### PROBLEM TO WORK ON:
Your reply should consist of the listing, copied exactly.
——
(** How a call goes on after it gave up the CPU. *)
Inductive waiting :=
  | WReturn (r : Z)
  | WRecv (port msg_ptr : Z)
  | WSleep (deadline : Z)
  | WRead (fd buf count : Z)
  | WReadv (fd iov iovcnt i total base len : Z)
  | WWait (pid status : Z)
  | WWaitid (idtype id infop : Z)
  | WSuspend (new_mask old_mask : Z)
  | WTimed (mask : Z) (deadline : option Z) (info : Z)
  | WFutex.

(** What a call did: return a value, yield, end the task, or enter a new program. *)
Inductive answer := Done (r : Z) | Yields (w : waiting) | Exits | Enters (entry sp : Z).

Definition val (c : st Os Z) : st World answer := r ← on_os c; mret (Done r).

(** One round of a loop that yields. *)
Definition attempt (w : waiting) (c : st Os (option Z)) : st World answer :=
  r ← on_os c; mret (match r with Some r => Done r | None => Yields w end).

(** Where structures lie in memory. *)
Record layouts := mkLayouts {
  read_message : mem → Z → Message;
  message_bytes : Message → list Z;
  read_action : mem → Z → SigAction;
  action_bytes : SigAction → list Z
}.

Section dispatch.
Context (lay : layouts).
(** [kbuf] stands for the addresses of the handlers' buffers on the kernel's
    stack, one at a time; [ret_to_user_fork] is the code address at which a
    child enters user space. *)
Context (inflate : list Z → option (list Z)) (initrd : option (list Z)) (vfs_port ret_to_user_fork kbuf : Z).

(** ** Calls on messages *)

Definition ipc_answer (port msg_ptr : Z) (r : sysret) : st World answer :=
  match r with
  | SRet code (Some m) => on_os (store msg_ptr (message_bytes lay m)) ≫= λ _, mret (Done code)
  | SRet code None => mret (Done code)
  | SBlocked => mret (Yields (WRecv port msg_ptr))
  end.

Definition call_send (port msg_ptr : Z) : st World answer :=
  m ← st_get (λ w, read_message lay (os_mem (w_os w)) msg_ptr);
  r ← on_ports (sys_send port msg_ptr m); ipc_answer port msg_ptr r.

Definition call_recv (port msg_ptr : Z) : st World answer :=
  r ← on_ports (sys_recv port msg_ptr); ipc_answer port msg_ptr r.

(** The reply is awaited on the caller's own port. *)
Definition call_call (port msg_ptr : Z) : st World answer :=
  m ← st_get (λ w, read_message lay (os_mem (w_os w)) msg_ptr);
  r ← on_ports (sys_call port msg_ptr m);
  reply ← st_get (λ w, current_reply_port (os_sched (w_os w)));
  ipc_answer reply msg_ptr r.

(** ** Calls on signals *)

(** The old action is written before the new one is read. *)
Definition call_sigaction (signum act_ptr oldact_ptr : Z) : st World answer :=
  val (
    r ← on_os_sched (sys_rt_sigaction signum None (negb (oldact_ptr =? 0)));
    (match r.2 with Some old => store oldact_ptr (action_bytes lay old) | None => mret tt end) ≫= λ _,
    if (r.1 =? 0) && negb (act_ptr =? 0) then
      new ← st_get (λ s, read_action lay (os_mem s) act_ptr);
      r ← on_os_sched (sys_rt_sigaction signum (Some new) false); mret r.1
    else mret r.1).

Definition call_sigprocmask (how set_ptr oldset_ptr : Z) : st World answer :=
  val (
    r ← on_os_sched (st_lift (sys_sigprocmask how None));
    (match r.2 with
     | Some old => if negb (oldset_ptr =? 0) then store oldset_ptr (le_encode 8 old) else mret tt
     | None => mret tt
     end) ≫= λ _,
    if (r.1 =? 0) && negb (set_ptr =? 0) then
      set ← load_le set_ptr 8;
      r ← on_os_sched (st_lift (sys_sigprocmask how (Some set))); mret r.1
    else mret r.1).

Definition call_sigreturn (frame_ptr : Z) : st World answer :=
  if frame_ptr =? 0 then mret (Done 0)
  else
    r ← on_frame restore_signal_frame;
    mret (match r with SigExit => Exits | _ => Done 0 end).

Definition call_sigsuspend (mask_ptr : Z) : st World answer :=
  m ← on_os (sys_rt_sigsuspend_begin mask_ptr);
  attempt (WSuspend m.1 m.2) (sys_rt_sigsuspend_try m.1 m.2).

Definition call_sigtimedwait (set_ptr info_ptr timeout_ptr : Z) : st World answer :=
  m ← on_os (sys_rt_sigtimedwait_begin set_ptr timeout_ptr);
  attempt (WTimed m.1 m.2 info_ptr) (sys_rt_sigtimedwait_try m.1 m.2 info_ptr).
——
### TASK ANSWER:
(** How a call goes on after it gave up the CPU. *)
Inductive waiting :=
  | WReturn (r : Z)
  | WRecv (port msg_ptr : Z)
  | WSleep (deadline : Z)
  | WRead (fd buf count : Z)
  | WReadv (fd iov iovcnt i total base len : Z)
  | WWait (pid status : Z)
  | WWaitid (idtype id infop : Z)
  | WSuspend (new_mask old_mask : Z)
  | WTimed (mask : Z) (deadline : option Z) (info : Z)
  | WFutex.

(** What a call did: return a value, yield, end the task, or enter a new program. *)
Inductive answer := Done (r : Z) | Yields (w : waiting) | Exits | Enters (entry sp : Z).

Definition val (c : st Os Z) : st World answer := r ← on_os c; mret (Done r).

(** One round of a loop that yields. *)
Definition attempt (w : waiting) (c : st Os (option Z)) : st World answer :=
  r ← on_os c; mret (match r with Some r => Done r | None => Yields w end).

(** Where structures lie in memory. *)
Record layouts := mkLayouts {
  read_message : mem → Z → Message;
  message_bytes : Message → list Z;
  read_action : mem → Z → SigAction;
  action_bytes : SigAction → list Z
}.

Section dispatch.
Context (lay : layouts).
(** [kbuf] stands for the addresses of the handlers' buffers on the kernel's
    stack, one at a time; [ret_to_user_fork] is the code address at which a
    child enters user space. *)
Context (inflate : list Z → option (list Z)) (initrd : option (list Z)) (vfs_port ret_to_user_fork kbuf : Z).

(** ** Calls on messages *)

Definition ipc_answer (port msg_ptr : Z) (r : sysret) : st World answer :=
  match r with
  | SRet code (Some m) => on_os (store msg_ptr (message_bytes lay m)) ≫= λ _, mret (Done code)
  | SRet code None => mret (Done code)
  | SBlocked => mret (Yields (WRecv port msg_ptr))
  end.

Definition call_send (port msg_ptr : Z) : st World answer :=
  m ← st_get (λ w, read_message lay (os_mem (w_os w)) msg_ptr);
  r ← on_ports (sys_send port msg_ptr m); ipc_answer port msg_ptr r.

Definition call_recv (port msg_ptr : Z) : st World answer :=
  r ← on_ports (sys_recv port msg_ptr); ipc_answer port msg_ptr r.

(** The reply is awaited on the caller's own port. *)
Definition call_call (port msg_ptr : Z) : st World answer :=
  m ← st_get (λ w, read_message lay (os_mem (w_os w)) msg_ptr);
  r ← on_ports (sys_call port msg_ptr m);
  reply ← st_get (λ w, current_reply_port (os_sched (w_os w)));
  ipc_answer reply msg_ptr r.

(** ** Calls on signals *)

(** The old action is written before the new one is read. *)
Definition call_sigaction (signum act_ptr oldact_ptr : Z) : st World answer :=
  val (
    r ← on_os_sched (sys_rt_sigaction signum None (negb (oldact_ptr =? 0)));
    (match r.2 with Some old => store oldact_ptr (action_bytes lay old) | None => mret tt end) ≫= λ _,
    if (r.1 =? 0) && negb (act_ptr =? 0) then
      new ← st_get (λ s, read_action lay (os_mem s) act_ptr);
      r ← on_os_sched (sys_rt_sigaction signum (Some new) false); mret r.1
    else mret r.1).

Definition call_sigprocmask (how set_ptr oldset_ptr : Z) : st World answer :=
  val (
    r ← on_os_sched (st_lift (sys_sigprocmask how None));
    (match r.2 with
     | Some old => if negb (oldset_ptr =? 0) then store oldset_ptr (le_encode 8 old) else mret tt
     | None => mret tt
     end) ≫= λ _,
    if (r.1 =? 0) && negb (set_ptr =? 0) then
      set ← load_le set_ptr 8;
      r ← on_os_sched (st_lift (sys_sigprocmask how (Some set))); mret r.1
    else mret r.1).

Definition call_sigreturn (frame_ptr : Z) : st World answer :=
  if frame_ptr =? 0 then mret (Done 0)
  else
    r ← on_frame restore_signal_frame;
    mret (match r with SigExit => Exits | _ => Done 0 end).

Definition call_sigsuspend (mask_ptr : Z) : st World answer :=
  m ← on_os (sys_rt_sigsuspend_begin mask_ptr);
  attempt (WSuspend m.1 m.2) (sys_rt_sigsuspend_try m.1 m.2).

Definition call_sigtimedwait (set_ptr info_ptr timeout_ptr : Z) : st World answer :=
  m ← on_os (sys_rt_sigtimedwait_begin set_ptr timeout_ptr);
  attempt (WTimed m.1 m.2 info_ptr) (sys_rt_sigtimedwait_try m.1 m.2 info_ptr).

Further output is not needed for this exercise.